In a place calling Nanning, Ashton Locklear helped make history.

Photo by Xinhua / Wang Yuguo | Ashton Locklear of Team USA performs on the uneven bars during the women’s team final of the 45th Gymnastics World Championships in Nanning, capital of south China’s Guangxi Zhuang Autonomous Region, Oct. 8, 2014. Team USA won the title with a total of 179.280 points.

Photo by Xinhua / Wang Yuguo |
Ashton Locklear of Team USA performs on the uneven bars during the women’s team final of the 45th Gymnastics World Championships in Nanning, capital of south China’s Guangxi Zhuang Autonomous Region, Oct. 8, 2014. Team USA won the title with a total of 179.280 points.

Locklear, 16, of Hamlet, and the U.S. Women’s Team made USA Gymnastics history by winning the USA’s second consecutive World team title at the 2014 World Championships at the Guangxi Sports Center Gymnasium in southern China.

Locklear placed fourth overall on the uneven bars.

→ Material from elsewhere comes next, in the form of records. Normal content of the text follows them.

(** * Chaerea passphrase generator: a shallow embedding of [app.js]

    The development follows the layout of the script: the character and
    string primitives of the language the script relies on, the phonetic
    table and [garbledVariants], the rejection sampler, the passphrase
    builder, the digit insertion of [generateAndDisplay], and the counting of
    the search space with its strength in bits.

    Modelling conventions.
    - JavaScript numbers that hold integers (lengths, counts, indices, draws)
      and BigInts are [Z]; BigInt division is [Z.quot], [%] is [Z.rem].
    - Strings are [string]; a character is an [ascii], and the case
      conversions are those of the ASCII letters.
    - Arrays are lists, read with [!!] and updated with [<[_:=_]>].
    - The object [PHONETIC_MAP] is a [gmap] from characters to characters.
    - A JavaScript [Set] is its insertion-ordered list of distinct members,
      which is what [Array.from] returns.
    - [crypto.getRandomValues] is a list of future draws that the code
      consumes from the front; a computation either returns a value and the
      remaining draws, throws, or is still looping when the draws run out. *)

From Stdlib Require Import ZArith Lia List Ascii String DecimalString.
From stdpp Require Import base list gmap strings.
Import ListNotations.

(** ** Language primitives *)

Module JS.

Definition isLowerLetter (c : ascii) : bool :=
  let n := N_of_ascii c in (97 <=? n)%N && (n <=? 122)%N.

Definition isUpperLetter (c : ascii) : bool :=
  let n := N_of_ascii c in (65 <=? n)%N && (n <=? 90)%N.

(** [ch.toUpperCase()] and [ch.toLowerCase()] on one character. *)
Definition toUpperCase (c : ascii) : ascii :=
  if isLowerLetter c then ascii_of_N (N_of_ascii c - 32) else c.

Definition toLowerCase (c : ascii) : ascii :=
  if isUpperLetter c then ascii_of_N (N_of_ascii c + 32) else c.
(** Pass 2 at a reference computes [convert_tree] of the tree held there,
    when the stack has room for the height of the tree. *)
Lemma convertNode_reads (t : tree) :
  forall (hi : nat) (h : Heap) (r fuel : nat),
    reads hi h r t -> (height t <= fuel)%nat ->
    convertNode fuel c h r = Some (convert_tree c t).
Proof.
  induction t as [i k v arr kids IH] using tree_ind_forest.
  intros hi h r fuel R Hfuel.
  inversion R as [? n ? Hr Hn Hc Hk]; subst.
  destruct fuel as [|f]; [cbn [height] in Hfuel; lia|].
  assert (Hkids : Forall (fun t => (height t <= f)%nat) kids).
  { apply Forall_forall. intros t Ht.
    pose proof (height_kid (indent n) (key n) (value n) (isArrayItem n) kids t Ht). lia. }
  destruct (children_nodes _ _ _ _ _ Hc Hk) as (knodes & Ekn & Hch & Harr).
  cbn [convertNode]. rewrite Hn. cbn [mbind option_bind]. rewrite Ekn. cbn [mbind option_bind].
  destruct (children n) as [|cr0 crs] eqn:Ecrs.
  { inversion Hk; subst. done. }
  destruct kids as [|t0 kids']; [by inversion Hk|].
  rewrite <- Ecrs in *. clear Ecrs cr0 crs.
  set (kids := t0 :: kids') in *.
  (* what each recursive call returns *)
  assert (Hrec : Forall2 (fun (ch : nat * Node) t =>
            convertNode f c h ch.1 = Some (convert_tree c t)
            ∧ t_key t = key ch.2 ∧ t_value t = value ch.2
            ∧ (children ch.2 = [] <-> t_kids t = [])) (zip (children n) knodes) kids).
  { clear -IH Hch Hkids. revert IH Hkids.
    induction Hch as [|ch t chs ts (Hlt & Hn & R) _ IHc]; intros IH Hkids; [constructor|].
    inversion_clear IH as [|? ? IHt IHts]. inversion_clear Hkids as [|? ? Hkt Hkts].
    constructor; [|by apply IHc].
    destruct (reads_fields _ _ _ _ _ R Hn) as (? & ? & ? & ?).
    split; [|done]. by apply (IHt hi). }
  change (convert_tree c (T (indent n) (key n) (value n) (isArrayItem n) kids))
    with (if forallb t_isArrayItem kids then
            JArr (map (array_child (convert_tree c)) kids)
          else if forallb (fun k => negb (t_isArrayItem k)) kids then
            JObj (fold_left
                    (fun obj ch =>
                       obj_set (getKey (key_text (t_key ch)) c)
                               (object_child (convert_tree c) ch) obj)
                    kids [])
          else
            JObj (fold_left
                    (fun obj ch =>
                       if truthy (t_key ch) then
                         obj_set (getKey (key_text (t_key ch)) c)
                                 (plain_child (convert_tree c) ch) obj
                       else obj)
                    kids [])).
  rewrite (forallb_Forall2 isArrayItem t_isArrayItem knodes kids) by exact Harr.
  rewrite (forallb_Forall2 (fun k => negb (isArrayItem k))
             (fun k => negb (t_isArrayItem k)) knodes kids)
    by (eapply Forall2_impl; [exact Harr|]; simpl; by intros ? ? ->).
  destruct (forallb t_isArrayItem kids).
  - erewrite mapM_Forall2; [done|].
    eapply Forall2_impl; [exact Hrec|]. simpl.
    intros ch t (E & Ek & Ev & Ec). unfold array_child. rewrite <- Ev.
    repeat case_bool_decide; simpl; try done; tauto.
  - destruct (forallb (fun k => negb (t_isArrayItem k)) kids).
    + erewrite (foldl_option_Forall2
                  (fun obj (ch : nat * Node) =>
                     v ← (if bool_decide (value ch.2 ≠ None) && bool_decide (children ch.2 = [])
                           then Some (parseValue (value ch.2))
                           else convertNode f c h ch.1);
                     Some (obj_set (getKey (key_text (key ch.2)) c) v obj))); [done|].
      eapply Forall2_impl; [exact Hrec|]. simpl.
      intros ch t (E & Ek & Ev & Ec) b. unfold object_child. rewrite <- Ev, <- Ek.
      repeat case_bool_decide; simpl; try done; try tauto; by rewrite E.
    + erewrite (foldl_option_Forall2
                  (fun obj (ch : nat * Node) =>
                     if truthy (key ch.2) then
                       v ← (if bool_decide (children ch.2 = [])
                             then Some (parseValue (value ch.2))
                             else convertNode f c h ch.1);
                       Some (obj_set (getKey (key_text (key ch.2)) c) v obj)
                     else Some obj)); [done|].
      eapply Forall2_impl; [exact Hrec|]. simpl.
      intros ch t (E & Ek & Ev & Ec) b. unfold plain_child. rewrite <- Ev, <- Ek.
      destruct (truthy (t_key t)); [|done].
      repeat case_bool_decide; simpl; try done; try tauto; by rewrite E.
Qed.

The USA led the entire competition, winning by a convincing 6.693 margin over runner-up China. Russia rounded out the top three. Team USA won the vault, uneven bars and floor exercise — three of four events in the women’s team final.

* The Pee Dee Post opens up shop

Perhaps no other first-year business has impacted its industry in Richmond County in recent history than The Pee Dee Post in community journalism.

Since launched on April 28, it’s allowed consumers of local news to have a timely and reliable source instead of having to wait 10 to 18 hours, or sometimes days, for the report to come out in a printed edition. The reports written from information gathered on scene, and not from the office, and often are accompanied by vibrant and expansive photo galleries that help tell the story better than the words themselves.

The new business model, one that is supported by paid advertising and financial contributions who appreciate local news, seems to be a hit through eight months and approaches the start of 2015 with a high degree of optimism.

Perhaps a testament to the important of The Pee Dee Post is this: There never was an introductory story for The Pee Dee Post and explain just what is intended to be. Instead, the Post went right to work. The first story? A first-hand report (including photos and video) about 554 youth from across North Carolina taking part in the 36th annual Youth Hunter Education Skills Tournament at the Millstone 4-H Center east of Ellerbe.